EXERCISE. Scan the data. Collect each line that contains the word "first".

INFORMATION SUPPLIED.
* * * * * * * * *

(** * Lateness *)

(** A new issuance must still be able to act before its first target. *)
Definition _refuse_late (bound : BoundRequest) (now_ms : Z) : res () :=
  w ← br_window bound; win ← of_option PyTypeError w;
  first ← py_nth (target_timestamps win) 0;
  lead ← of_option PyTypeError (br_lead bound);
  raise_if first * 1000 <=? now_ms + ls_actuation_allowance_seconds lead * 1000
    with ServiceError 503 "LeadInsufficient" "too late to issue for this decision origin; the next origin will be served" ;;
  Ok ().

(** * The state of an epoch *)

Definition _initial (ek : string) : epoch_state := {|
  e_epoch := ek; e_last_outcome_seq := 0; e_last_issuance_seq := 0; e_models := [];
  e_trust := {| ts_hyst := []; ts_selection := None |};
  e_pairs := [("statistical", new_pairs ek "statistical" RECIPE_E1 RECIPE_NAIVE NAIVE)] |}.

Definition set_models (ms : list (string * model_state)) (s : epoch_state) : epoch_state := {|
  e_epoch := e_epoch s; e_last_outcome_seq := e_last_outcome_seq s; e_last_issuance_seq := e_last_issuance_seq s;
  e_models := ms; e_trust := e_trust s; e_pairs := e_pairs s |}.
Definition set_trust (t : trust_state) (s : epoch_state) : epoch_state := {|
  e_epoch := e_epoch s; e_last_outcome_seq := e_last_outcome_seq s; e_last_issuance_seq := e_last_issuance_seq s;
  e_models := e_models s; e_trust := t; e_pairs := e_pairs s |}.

* * * * * * * * *

YOUR RESPONSE.
(** A new issuance must still be able to act before its first target. *)
  first ← py_nth (target_timestamps win) 0;
  raise_if first * 1000 <=? now_ms + ls_actuation_allowance_seconds lead * 1000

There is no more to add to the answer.